Tout ceci se passait donc pendant le festival de Berlin, mais je n’y avais pas encore trouvé le bon film sur lequel écrire, même après avoir vu le dernier Lynch... Il faudrait d’ailleurs que je le revoie avant de pouvoir mettre noir sur blanc une seule de mes pensées.

Et bientôt, voilà le mois de mars qui s’approchait, déjà entamé même, et je me demandais toujours ce que j’allais bien pouvoir partager avec Objectif Cinéma, sur ma vie et sur un film. Le problème, c’est qu’il m’arrivait certes beaucoup de choses, pas assez intéressantes cependant en elles-mêmes, et que peu de films parvenaient réellement à stimuler mon imagination.

Finalement, il y a quelques jours, je suis allée voir Honor de Cavalleria d’Albert Serra.
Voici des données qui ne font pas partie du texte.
(** The two scans of the code, on the rest of the line from the second colon. *)
Lemma scan_prev dp t : depend_ok dp →
  let rest := join 59 (depend_items dp) ++ lit ":help{" ++ t in
  match d_prev dp with
  | Some (a, post) => is_prefix (lit "prev{") rest = true ∧
      sscanf prev_fmt (58 :: rest) = a :: from_option (λ b, [b]) [] post
  | None => is_prefix (lit "prev{") rest = false
  end.
Proof.
  intros [Hp Hpy] rest. subst rest. unfold depend_items.
  destruct (d_prev dp) as [[a post]|]; [|by destruct (d_python dp), (d_bpf dp)].
  destruct Hp as [Ha Hb]. rewrite <-app_comm_cons, join_cons, <-app_assoc. split; [done|].
  unfold prev_fmt. rewrite (scan_braced MAX_DEPEND_LEN _ (lit "prev") a) by done. f_equal.
  destruct post as [b|]; [|by destruct (d_python dp), (d_bpf dp)].
  simpl in Hb. cbn [app fmap list_fmap concat]. rewrite <-app_assoc.
  change (125 :: 59 :: braced (lit "post") b ++ ?k) with (lit "};post{" ++ (b ++ [125]) ++ k).
  rewrite sscanf_lit, <-app_assoc. cbn [app]. by rewrite sscanf_set by by_plain.
Qed.

Lemma scan_python dp t : depend_ok dp →
  let rest := join 59 (depend_items dp) ++ lit ":help{" ++ t in
  match d_prev dp, d_python dp with
  | None, Some x => is_prefix (lit "python-dep{") rest = true ∧ sscanf python_fmt (58 :: rest) = [x]
  | _, _ => is_prefix (lit "python-dep{") rest = false
  end.
Proof.
  intros [Hp Hpy] rest. subst rest. unfold depend_items.
  destruct (d_prev dp) as [[a post]|]; [by destruct post, (d_python dp), (d_bpf dp)|].
  destruct (d_python dp) as [x|]; [|by destruct (d_bpf dp)]. simpl in Hpy.
  cbn [app]. rewrite join_cons, <-app_assoc. split; [done|].
  unfold python_fmt. by rewrite (scan_braced MAX_DEPEND_LEN _ (lit "python-dep") x) by done.
Qed.

Lemma rule_deps_spec r d st : rule_ok r →
  rule_deps (rule_line r ++ [10]) d st = Done (deps_of r d) st.
Proof.
  intros Hr. unfold rule_deps. fold prev_fmt python_fmt.
  pose proof (find_dep r (lit "prev") Hr ltac:(by_compute) ltac:(by_compute) ltac:(by_compute)) as Hprev.
  pose proof (find_dep r (lit "python-dep") Hr ltac:(by_compute) ltac:(by_compute) ltac:(by_compute)) as Hpy.
  unfold line_tail in Hprev, Hpy. rewrite <-app_assoc in Hprev, Hpy.
  change (58 :: lit "prev" ++ [123]) with (lit ":prev{") in Hprev.
  change (lit "prev" ++ [123]) with (lit "prev{") in Hprev.
  change (58 :: lit "python-dep" ++ [123]) with (lit ":python-dep{") in Hpy.
  change (lit "python-dep" ++ [123]) with (lit "python-dep{") in Hpy.
  rewrite Hprev, Hpy. clear Hprev Hpy. unfold deps_of.
  generalize (contains (rule_line r ++ [10]) (lit "bpf")). intros bpf.
  destruct Hr as [_ _ Hdp _ _].
  pose proof (scan_prev (r_depend r) ((r_help r ++ [125]) ++ [10]) Hdp) as Hs1.
  pose proof (scan_python (r_depend r) ((r_help r ++ [125]) ++ [10]) Hdp) as Hs2. cbv zeta in Hs1, Hs2.
  revert Hs1 Hs2.
  generalize (join 59 (depend_items (r_depend r)) ++ lit ":help{" ++ (r_help r ++ [125]) ++ [10]).
  intros rest. destruct Hdp as [Hw Hx].
  destruct (d_prev (r_depend r)) as [[a [b|]]|]; [| |destruct (d_python (r_depend r)) as [x|]].
  - intros [-> ->] ->. destruct Hw as [Ha Hb]. cbn [from_option]. unfold m_bind, m_ret.
    rewrite !(word_copy MAX_DEPEND_LEN) by done. by destruct bpf; rewrite ?orb_true_r, ?orb_false_r.
  - intros [-> ->] ->. destruct Hw as [Ha _]. cbn [from_option]. unfold m_bind, m_ret.
    rewrite !(word_copy MAX_DEPEND_LEN) by done. by destruct bpf; rewrite ?orb_true_r, ?orb_false_r.
  - intros -> [-> ->]. unfold m_bind, m_ret.
    rewrite !(word_copy MAX_DEPEND_LEN) by done. by destruct bpf; rewrite ?orb_true_r, ?orb_false_r.
  - intros -> ->. by destruct bpf, d; rewrite ?orb_true_r, ?orb_false_r.
Qed.

(** The rule of a tool: the first of its name, but not in a subdirectory of
    the combined tools. *)
Definition rule_of (tool : list Z) (r : rule) : Prop :=
  r_tool r = tool ∧ contains (r_class r) (lit "combine") && contains (r_class r) [47] = false.
#[global] Instance rule_of_dec tool r : Decision (rule_of tool r).
Proof. apply _. Defined.

Definition first_rule (tool : list Z) (rs : list rule) : option rule := head (filter (rule_of tool) rs).

Lemma rule_loop_spec tool rs st : Forall rule_ok rs →
  rule_loop tool ((λ l, l ++ [10]) <$> (rule_line <$> rs)) st
  = match first_rule tool rs with
    | Some r => Done true (set_deps (deps_of r (deps st)) st)
    | None => Done false st
    end.
Proof.
  induction 1 as [|r rs Hr _ IH]; [done|].
  cbn [fmap list_fmap rule_loop]. rewrite scan_rule by done.
  pose proof (ok_class _ Hr). pose proof (ok_tool _ Hr).
  unfold m_bind at 1. rewrite word_copy by done. unfold m_bind at 1. rewrite word_copy by done.
  unfold first_rule. rewrite filter_cons.
  destruct (contains (r_class r) (lit "combine") && contains (r_class r) [47]) eqn:Hb.
  { rewrite decide_False by (intros [_ ?]; congruence). apply IH. }
  destruct (decide (r_tool r = tool)) as [He|Hne].
  - rewrite decide_True by done. unfold m_bind, m_get, m_mod, m_ret. simpl. by rewrite rule_deps_spec.
  - rewrite decide_False by (by intros [? _]). apply IH.
Qed.

(** The lines of a rule file fit the buffer of [fgets]. *)
Lemma rules_lines rs : Forall rule_ok rs →
  fgets_all (MAX_NAME_LEN + MAX_SUBCMD_ARGS - 1) (rules_file rs) = (λ l, l ++ [10]) <$> (rule_line <$> rs).
Proof.
  intros H. apply fgets_all_lines. apply Forall_fmap. eapply Forall_impl; [exact H|].
  intros r [Hc Ht Hd Hh Hl]. simpl. rewrite rule_line_split. unfold line_tail.
  assert (∀ c, c ∈ special → c ≠ 58 → c ≠ 123 → c ≠ 125 → c ∉ lit ":help{" → c ∉ rule_line r) as Hn.
  { intros c Hin H1 H2 H3 H4. rewrite rule_line_split. unfold line_tail.
    pose proof (depend_notin c (r_depend r) Hin H2 H3 Hd).
    pose proof (plain_notin c _ Hin (word_plain _ _ Hc)). pose proof (plain_notin c _ Hin (word_plain _ _ Ht)).
    pose proof (plain_notin c _ Hin (word_plain _ _ Hh)).
    rewrite !not_elem_of_app, !not_elem_of_cons, !not_elem_of_app, !not_elem_of_cons, !not_elem_of_app,
      not_elem_of_cons. auto 20 using not_elem_of_nil. }
  rewrite <-rule_line_split. split_and!; [apply Hn; by_compute..|exact Hl].
Qed.

Lemma tool_rule_parse_spec path tool rs st :
  files st !! path = Some (rules_file rs) → Forall rule_ok rs →
  tool_rule_parse path tool st
  = match first_rule tool rs with
    | Some r => Done true (set_deps (deps_of r (deps st)) st)
    | None => Done false st
    end.
Proof.
  intros Hf Hrs. unfold tool_rule_parse, m_bind, m_get, fopen. rewrite Hf, rules_lines by done.
  by apply rule_loop_spec.
Qed.

(** ** Running a tool *)

Definition no_deps : dep_info := DepInfo [] [] [] false false false.

Definition quote (a : list Z) : list Z := [32; 34] ++ a ++ [34].
Definition tool_file (p : path_info) (tool : list Z) : list Z := tools_path p ++ tool.
Definition command (p : path_info) (tool : list Z) (args : list (list Z)) : list Z :=
  tool_file p tool ++ concat (quote <$> args).
Definition full_command (p : path_info) (tool : list Z) (args : list (list Z)) : list Z :=
  sysak_work_path p ++ [59] ++ command p tool args.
Pourtant, au départ, les seules raisons que j’avais d’y aller étaient les suivantes :
1 - Hartley m’avait conseillé de découvrir ce film à sa sortie,
2 - Un article paru dans Libération,
3 - Serra porte le même nom que le grand sculpteur américain, dont j’adore le travail.

Et quelque part, tout comme ce sculpteur... ce Serra-là a façonné une œuvre aussi minimaliste, massive et légère à la fois, enfin dotée, sous son aplomb apparent, de fragilité et de pureté.

Je me suis souvenue d’avoir lu enfant une version simplifiée du Don Quichotte de Cervantès, dont ce qui m’avait marquée le plus étaient les illustrations. Je ne pense pas avoir saisi alors le sens du récit, vraiment pas, excepté que Quichotte était un fou, un vieux fou croyant en des monstres ou à des Dieux inexistants, luttant contre des moulins à vent aux côtés de Sancho. Cet humble Sancho qui adorait son maître...

Cet après-midi là, je me suis retrouvée comme lasse, pensive, quelque part fatiguée émotionnellement sous l’effet de ces petites pensées douloureuses qui sont le lot habituel de nos journées... Je ne désirais qu’une seule chose : voir un bon film.